I sip my coffee and entertain myself imagining “alternate futures” with equal detail to what I might infuse in my favorite future fantasies. I keep my focus on the woman in the mirror – on being the woman I most want to be – and let the scene around me change. Am I living in poverty? It is one possible reality. I let myself imagine finding contentment alongside privation; I have been poor. I know what that feels like. I understand some of the constraints on my comfort and wellness I would likely face. It’s not my favorite daydream of the future. Am I living with a partner? Am I alone? Do I have a quiet little place of my own? Am I sharing a room in an adult care-providing establishment of some kind? Am I immobilized by unwellness of some kind? Am I stronger, fitter, funnier, angrier, thinner, fatter, happier, sadder, solitary, or the powerful matriarch of a vast social empire? (That last seems wildly unlikely, but somehow it made the list nonetheless. lol I recognize that as a common enough tendency of fantasy; go for the extreme if it promotes a chosen narrative.)

How many shards of daydreams of the future become choices in the moment, and eventually… memories? “I’m in the same place you guys are.” Seriously, aren’t we all? I mean – we’re human. It’s a very human experience. What will you practice? Who will you become?
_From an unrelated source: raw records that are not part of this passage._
(** The end of [lowerType]: neither List, Map nor array. *)
Definition lower_named (current : scope) (name : string) (nullable : bool) : LM (option GoType) :=
  match builtinType name nullable with
  | Some t => mret (Some t)
  | None =>
      match lookup_symbol current name with
      | None =>
          diag (UnresolvedType name);;
          update_out (add_external name);;
          let go := exportName (lastSegment name) in
          mret (Some (mkGoType TypeExternal name (packageName name) go nullable 0 None None None go false false false))
      | Some sym =>
          let kind := type_kind (sym_kind sym) in
          match custom_of sym with
          | Some cfg =>
              let goExpr := customImportAlias (cc_GoPackage cfg) +:+ "." +:+ cc_GoType cfg in
              diag_if (nullable && negb (cc_Nullable cfg)) (NullableCustom (sym_aidlName sym));;
              mret (Some (named_type kind sym (if nullable then "*" +:+ goExpr else goExpr) nullable))
          | None =>
              diag_if (nullable && bool_decide (kind = TypeEnum)) (NullableUnsupported kind (sym_aidlName sym));;
              let pointer := nullable && bool_decide (kind ∈ [TypeParcelable; TypeUnion]) in
              mret (Some (named_type kind sym (if pointer then "*" +:+ sym_goName sym else sym_goName sym) nullable))
          end
      end
  end.

Definition any_type : GoType := mkGoType TypeUnsupported "" "" "any" false 0 None None None "" false false false.

(** [None] is nil.  The call for the element of an array finds neither List nor Map
    nor array again, so it is [lower_named]. *)
Fixpoint lowerType (current : scope) (ref : TypeRef) : LM (option GoType) :=
  if bool_decide (tr_Name ref = "") then diag EmptyType;; mret None
  else if bool_decide (tr_Name ref = "List") then
    match tr_TypeArgs ref with
    | [a] =>
        elem ← lowerType current a;
        mret (elem ← elem;
              Some (mkGoType TypeSlice "" "" ("[]" +:+ ty_GoExpr elem) true 0 (Some elem) None None "" true false false))
    | l => diag (ListArguments (length l));; mret None
    end
  else if bool_decide (tr_Name ref = "Map") then
    match tr_TypeArgs ref with
    | [] => mret (Some (mkGoType TypeMap "" "" "map[any]any" true 0 None (Some any_type) (Some any_type) "" false false false))
    | [a; b] =>
        key ← lowerType current a;
        match key with
        | None => mret None
        | Some key =>
            value ← lowerType current b;
            mret (value ← value;
                  Some (mkGoType TypeMap "" "" ("map[" +:+ ty_GoExpr key +:+ "]" +:+ ty_GoExpr value) true 0 None (Some key)
                          (Some value) "" false false false))
        end
    | l => diag (MapArguments (length l));; mret None
    end
  else if tr_Array ref then
    elem ← lower_named current (tr_Name ref) false;
    match elem, tr_FixedArrayLen ref with
    | None, _ => mret None
    | Some elem, Some n =>
        diag_if (tr_Nullable ref) (NullableFixedArray (tr_Name ref));;
        mret (Some (mkGoType TypeArray "" "" ("[]" +:+ ty_GoExpr elem) (tr_Nullable ref) n (Some elem) None None "" false true false))
    | Some elem, None =>
        mret (Some (mkGoType TypeSlice "" "" ("[]" +:+ ty_GoExpr elem) true 0 (Some elem) None None "" false true false))
    end
  else lower_named current (tr_Name ref) (tr_Nullable ref).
What does the future look like?

Another morning suitable for beginning again. 🙂

The commute yesterday was ugly. I was calm. People drove badly. I drove calmly. The trip home was slow, traffic density was high, and it was a hot, muggy day. I arrived home… still calm. New. Nice. It was almost a pleasant drive in spite of the shitty traffic and terrible driving behavior of some of the other drivers. This was not a coincidence, or serendipity; I built those moments myself, with mindful awareness, non-judgmental compassion, and frequent reminders that we each see ourselves at the hero of our internal narrative, generally, and are each having our own experience. That jackass ahead of me, weaving back and forth over the yellow line? Human. Like me. Probably trying to see ahead – past the large truck ahead of him. Perspective. (I was still super glad that he finally turned off that road, and it was most definitely a bit annoying to see him stray over that yellow line again and again, but my annoyance was my own to deal with, and literally nothing to do with him.) The entire drive passed in this fashion.

I got home. I spent the evening relaxing, doing a couple things around the house – but mostly relaxing. I may have needed that more than I understood; I also went to bed a tad early, and without reading, or meditating, or any sort of dilly-dallying, was fast asleep so quickly I didn’t have time to consider the day. I woke to the alarm, rested, and feeling mildly distracted, as if torn from a pleasant dream. It’s been a lovely morning. I’ve taken good care of this fragile vessel, and the day starts well. I think I’ve finally come to a comfortable decision about the change in my transportation resources (having a car) and what kind of commuting options I have (both the driving sort, and the transit sort), and I’m finally ready to update my budget and my planning with the necessary details.

This morning, adulting feels rather comfortable and natural. It’s a nice change. I smile and sip my coffee and enjoy the moment of acknowledgement, and the feeling of ease. My smile deepens as I allow the awareness that, yes, “this too will pass” – even the pleasant bits are really fairly temporary. Always were. It’s totally okay. They come and go, and holding on ferociously can’t prolong them, it only makes the pain of their impermanence linger. So. This morning I feel light. I enjoy this carefully hand-crafted moment, as I did the moments in commuter traffic, or standing at the sink washing the dinner dishes, or standing in the shower feeling the water flow over my skin, or looking through my closet for something to wear and feeling content that anything I choose – I am still this person that I am, and I am loved. It’s nice. I highly recommend enjoying moments – and making the choices that result in more pleasant ones than unpleasant ones. There may be some verbs involved. Your results will likely vary (I know mine do). No doubt, you will have your own experience.